### ABOUT THIS EXERCISE
Every entry below is to be copied exactly as written.
*** Opening DATA FOR THIS TASK ***
(** * The Direct (DOM tree) mounter of react-confirm

    Shallow embedding of [src/mounter/domTree.tsx]: the closure created by
    [createDomTreeMounter] (the [confirms] registry and the [callbacks]
    record), the part of the host it talks to (the document, the parent
    pointers of the DOM, the React roots, the console), and the two
    operations [mount] and [unmount] written in a small monad that threads
    the world and carries JavaScript exceptions. *)

From Stdlib Require Import ZArith QArith Qround String Ascii HexString List.
From stdpp Require Import base gmap strings list.
Import ListNotations.

Local Open Scope Z_scope.
Local Open Scope string_scope.
Local Open Scope list_scope.

(** ** Numbers and keys *)

Module Js.

(** The 32-bit signed wrap-around of the shift operators. *)
Definition int32 (z : Z) : Z := (z + 2 ^ 31) mod 2 ^ 32 - 2 ^ 31.

(** [a << b]. *)
Definition shl (a b : Z) : Z := int32 (Z.shiftl (int32 a) (b mod 32)).

(** [Math.floor] on a rational (every finite double is one). *)
Definition floor (q : Q) : Z := Qfloor q.

(** [n.toString(16)] for an integral number: lower-case digits, no
    prefix, no leading zero, a minus sign for negatives. *)
Definition toString16 (z : Z) : string :=
  match z with
  | Z0 => "0"
  | Zpos p => HexString.Raw.of_pos p ""
  | Zneg p => String "-" (HexString.Raw.of_pos p "")
  end.

(** Reading such a rendering back. *)
Definition parse16 (s : string) : Z :=
  match s with
  | String "-" s' => Z.opp (Z.of_N (HexString.Raw.to_N s' 0%N))
  | _ => Z.of_N (HexString.Raw.to_N s 0%N)
  end.

(** The property names every plain object inherits from
    [Object.prototype]. *)
Definition object_prototype_names : list string :=
  [ "constructor"; "__defineGetter__"; "__defineSetter__"; "hasOwnProperty";
    "__lookupGetter__"; "__lookupSetter__"; "isPrototypeOf";
    "propertyIsEnumerable"; "toString"; "valueOf"; "__proto__";
    "toLocaleString" ].

Definition inherited (name : string) : bool :=
  existsb (String.eqb name) object_prototype_names.

End Js.

(** [const generateKey = () => Math.floor(Math.random() * (1 << 30)).toString(16)];
    the argument is the value [Math.random()] returned. *)
Definition generateKey (random : Q) : string :=
  Js.toString16 (Js.floor (random * inject_Z (Js.shl 1 30))).

(** ** Data model *)

Definition Node := nat.
Definition RootId := nat.
Definition CallbackId := nat.
Definition Component := string.
Definition Props := list (string * string).

(** A React element: its type, its [key] and [ref], and its props. *)
Record ReactElement := {
  el_type : Component;
  el_key : option string;
  el_ref : option string;
  el_props : Props
}.

(** The names the JSX runtime of React 18 takes out of the props. *)
Definition reserved_props : list string := ["key"; "ref"; "__self"; "__source"].

Definition reserved (name : string) : bool :=
  existsb (String.eqb name) reserved_props.

(** [props[name]], for props given as the list of their own properties. *)
Fixpoint prop (name : string) (props : Props) : option string :=
  match props with
  | [] => None
  | (n, v) :: rest => if String.eqb name n then Some v else prop name rest
  end.
(** * Event filters and event factories of ethers-contract-tools

    A shallow embedding of the event tooling: the value matcher
    ([isDeepEqual], [_matchProperties]), the filter builder
    ([_buildFilterArgs]), the single-filter decoder ([filterEventFromLog]),
    the ordered matcher ([_orderedFilter]) and the event factory that
    [wrapEventType] builds ([findEventArgs], [expectOne], [all]).

    Thrown exceptions (chai assertions, [TypeError]) are values of an error
    monad; loops are recursive functions over the sequence they walk.
    Decoding, which belongs to ethers, is a function given with the filter
    or the interface. *)

From Stdlib Require Import ZArith String Ascii List Bool Lia.
From stdpp Require Import base gmap strings list.

Local Open Scope string_scope.
Local Open Scope list_scope.
Set Warnings "-register-all".

(** ** Failures *)

(** The exceptions the source can raise, with the data chai prints. *)
Inductive Failure : Type :=
| WrongOrderOfEvents (j : nat) (prevActualIndex : Z)
| NotAllExpectedEventsFound (found expected : nat)
| TypeErrorNullToObject
| InconsistentIndexed (arrayCount inputs : nat)
| InconsistentValue
| InconsistentNamed (namedCount : Z)
| FailedToFindAnyEvent (name : string)
| ExpectingSingleEvent (name : string) (found : nat)
| PropertyIndexUndefined (name : string) (index : nat)
| PropertyNameUndefined (name : string) (prop : string)
| MismatchedIndex (name : string) (index : nat)
| MismatchedName (name : string) (prop : string)
| NoSuchEvent (name : string).

Inductive Res (A : Type) : Type :=
| Ok (a : A)
| Err (e : Failure).
Arguments Ok {A} a.
Arguments Err {A} e.

Definition bind {A B : Type} (r : Res A) (k : A -> Res B) : Res B :=
  match r with
  | Ok a => k a
  | Err e => Err e
  end.

Declare Scope res_scope.
Delimit Scope res_scope with res.
Notation "x <- r ;;; k" := (bind r (fun x => k))
  (at level 100, r at next level, right associativity) : res_scope.
Local Open Scope res_scope.

(** [expect(cond, ...)]: raise [e] unless [cond]. *)
Definition expect (cond : bool) (e : Failure) : Res unit :=
  if cond then Ok tt else Err e.

(** ** JavaScript values *)

(** Numbers are the integers; arrays and objects carry a reference [ref]
    (their identity, which [===] compares).  An array has its elements and,
    as [utils.Result] and the mixed filter form do, own named properties.
    Property names of objects are names, never canonical array indices. *)
Inductive JValue : Type :=
| JUndefined
| JNull
| JBool (b : bool)
| JNum (n : Z)
| JStr (s : string)
| JFun (name : string)
| JArr (ref : nat) (items : list JValue) (props : list (string * JValue))
| JObj (ref : nat) (props : list (string * JValue)).

Inductive JType : Type :=
| TyUndefined | TyBoolean | TyNumber | TyString | TyFunction | TyObject.

Definition typeof (v : JValue) : JType :=
  match v with
  | JUndefined => TyUndefined
  | JBool _ => TyBoolean
  | JNum _ => TyNumber
  | JStr _ => TyString
  | JFun _ => TyFunction
  | JNull | JArr _ _ _ | JObj _ _ => TyObject
  end.

Definition JType_eqb (a b : JType) : bool :=
  match a, b with
  | TyUndefined, TyUndefined | TyBoolean, TyBoolean | TyNumber, TyNumber
  | TyString, TyString | TyFunction, TyFunction | TyObject, TyObject => true
  | _, _ => false
  end.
*** Closing DATA FOR THIS TASK ***
### OUTPUT BELOW
(** * The Direct (DOM tree) mounter of react-confirm

    Shallow embedding of [src/mounter/domTree.tsx]: the closure created by
    [createDomTreeMounter] (the [confirms] registry and the [callbacks]
    record), the part of the host it talks to (the document, the parent
    pointers of the DOM, the React roots, the console), and the two
    operations [mount] and [unmount] written in a small monad that threads
    the world and carries JavaScript exceptions. *)

From Stdlib Require Import ZArith QArith Qround String Ascii HexString List.
From stdpp Require Import base gmap strings list.
Import ListNotations.

Local Open Scope Z_scope.
Local Open Scope string_scope.
Local Open Scope list_scope.

(** ** Numbers and keys *)

Module Js.

(** The 32-bit signed wrap-around of the shift operators. *)
Definition int32 (z : Z) : Z := (z + 2 ^ 31) mod 2 ^ 32 - 2 ^ 31.

(** [a << b]. *)
Definition shl (a b : Z) : Z := int32 (Z.shiftl (int32 a) (b mod 32)).

(** [Math.floor] on a rational (every finite double is one). *)
Definition floor (q : Q) : Z := Qfloor q.

(** [n.toString(16)] for an integral number: lower-case digits, no
    prefix, no leading zero, a minus sign for negatives. *)
Definition toString16 (z : Z) : string :=
  match z with
  | Z0 => "0"
  | Zpos p => HexString.Raw.of_pos p ""
  | Zneg p => String "-" (HexString.Raw.of_pos p "")
  end.

(** Reading such a rendering back. *)
Definition parse16 (s : string) : Z :=
  match s with
  | String "-" s' => Z.opp (Z.of_N (HexString.Raw.to_N s' 0%N))
  | _ => Z.of_N (HexString.Raw.to_N s 0%N)
  end.

(** The property names every plain object inherits from
    [Object.prototype]. *)
Definition object_prototype_names : list string :=
  [ "constructor"; "__defineGetter__"; "__defineSetter__"; "hasOwnProperty";
    "__lookupGetter__"; "__lookupSetter__"; "isPrototypeOf";
    "propertyIsEnumerable"; "toString"; "valueOf"; "__proto__";
    "toLocaleString" ].

Definition inherited (name : string) : bool :=
  existsb (String.eqb name) object_prototype_names.

End Js.

(** [const generateKey = () => Math.floor(Math.random() * (1 << 30)).toString(16)];
    the argument is the value [Math.random()] returned. *)
Definition generateKey (random : Q) : string :=
  Js.toString16 (Js.floor (random * inject_Z (Js.shl 1 30))).

(** ** Data model *)

Definition Node := nat.
Definition RootId := nat.
Definition CallbackId := nat.
Definition Component := string.
Definition Props := list (string * string).

(** A React element: its type, its [key] and [ref], and its props. *)
Record ReactElement := {
  el_type : Component;
  el_key : option string;
  el_ref : option string;
  el_props : Props
}.

(** The names the JSX runtime of React 18 takes out of the props. *)
Definition reserved_props : list string := ["key"; "ref"; "__self"; "__source"].

Definition reserved (name : string) : bool :=
  existsb (String.eqb name) reserved_props.

(** [props[name]], for props given as the list of their own properties. *)
Fixpoint prop (name : string) (props : Props) : option string :=
  match props with
  | [] => None
  | (n, v) :: rest => if String.eqb name n then Some v else prop name rest
  end.
(** * Event filters and event factories of ethers-contract-tools

    A shallow embedding of the event tooling: the value matcher
    ([isDeepEqual], [_matchProperties]), the filter builder
    ([_buildFilterArgs]), the single-filter decoder ([filterEventFromLog]),
    the ordered matcher ([_orderedFilter]) and the event factory that
    [wrapEventType] builds ([findEventArgs], [expectOne], [all]).

    Thrown exceptions (chai assertions, [TypeError]) are values of an error
    monad; loops are recursive functions over the sequence they walk.
    Decoding, which belongs to ethers, is a function given with the filter
    or the interface. *)

From Stdlib Require Import ZArith String Ascii List Bool Lia.
From stdpp Require Import base gmap strings list.

Local Open Scope string_scope.
Local Open Scope list_scope.
Set Warnings "-register-all".

(** ** Failures *)

(** The exceptions the source can raise, with the data chai prints. *)
Inductive Failure : Type :=
| WrongOrderOfEvents (j : nat) (prevActualIndex : Z)
| NotAllExpectedEventsFound (found expected : nat)
| TypeErrorNullToObject
| InconsistentIndexed (arrayCount inputs : nat)
| InconsistentValue
| InconsistentNamed (namedCount : Z)
| FailedToFindAnyEvent (name : string)
| ExpectingSingleEvent (name : string) (found : nat)
| PropertyIndexUndefined (name : string) (index : nat)
| PropertyNameUndefined (name : string) (prop : string)
| MismatchedIndex (name : string) (index : nat)
| MismatchedName (name : string) (prop : string)
| NoSuchEvent (name : string).

Inductive Res (A : Type) : Type :=
| Ok (a : A)
| Err (e : Failure).
Arguments Ok {A} a.
Arguments Err {A} e.

Definition bind {A B : Type} (r : Res A) (k : A -> Res B) : Res B :=
  match r with
  | Ok a => k a
  | Err e => Err e
  end.

Declare Scope res_scope.
Delimit Scope res_scope with res.
Notation "x <- r ;;; k" := (bind r (fun x => k))
  (at level 100, r at next level, right associativity) : res_scope.
Local Open Scope res_scope.

(** [expect(cond, ...)]: raise [e] unless [cond]. *)
Definition expect (cond : bool) (e : Failure) : Res unit :=
  if cond then Ok tt else Err e.

(** ** JavaScript values *)

(** Numbers are the integers; arrays and objects carry a reference [ref]
    (their identity, which [===] compares).  An array has its elements and,
    as [utils.Result] and the mixed filter form do, own named properties.
    Property names of objects are names, never canonical array indices. *)
Inductive JValue : Type :=
| JUndefined
| JNull
| JBool (b : bool)
| JNum (n : Z)
| JStr (s : string)
| JFun (name : string)
| JArr (ref : nat) (items : list JValue) (props : list (string * JValue))
| JObj (ref : nat) (props : list (string * JValue)).

Inductive JType : Type :=
| TyUndefined | TyBoolean | TyNumber | TyString | TyFunction | TyObject.

Definition typeof (v : JValue) : JType :=
  match v with
  | JUndefined => TyUndefined
  | JBool _ => TyBoolean
  | JNum _ => TyNumber
  | JStr _ => TyString
  | JFun _ => TyFunction
  | JNull | JArr _ _ _ | JObj _ _ => TyObject
  end.

Definition JType_eqb (a b : JType) : bool :=
  match a, b with
  | TyUndefined, TyUndefined | TyBoolean, TyBoolean | TyNumber, TyNumber
  | TyString, TyString | TyFunction, TyFunction | TyObject, TyObject => true
  | _, _ => false
  end.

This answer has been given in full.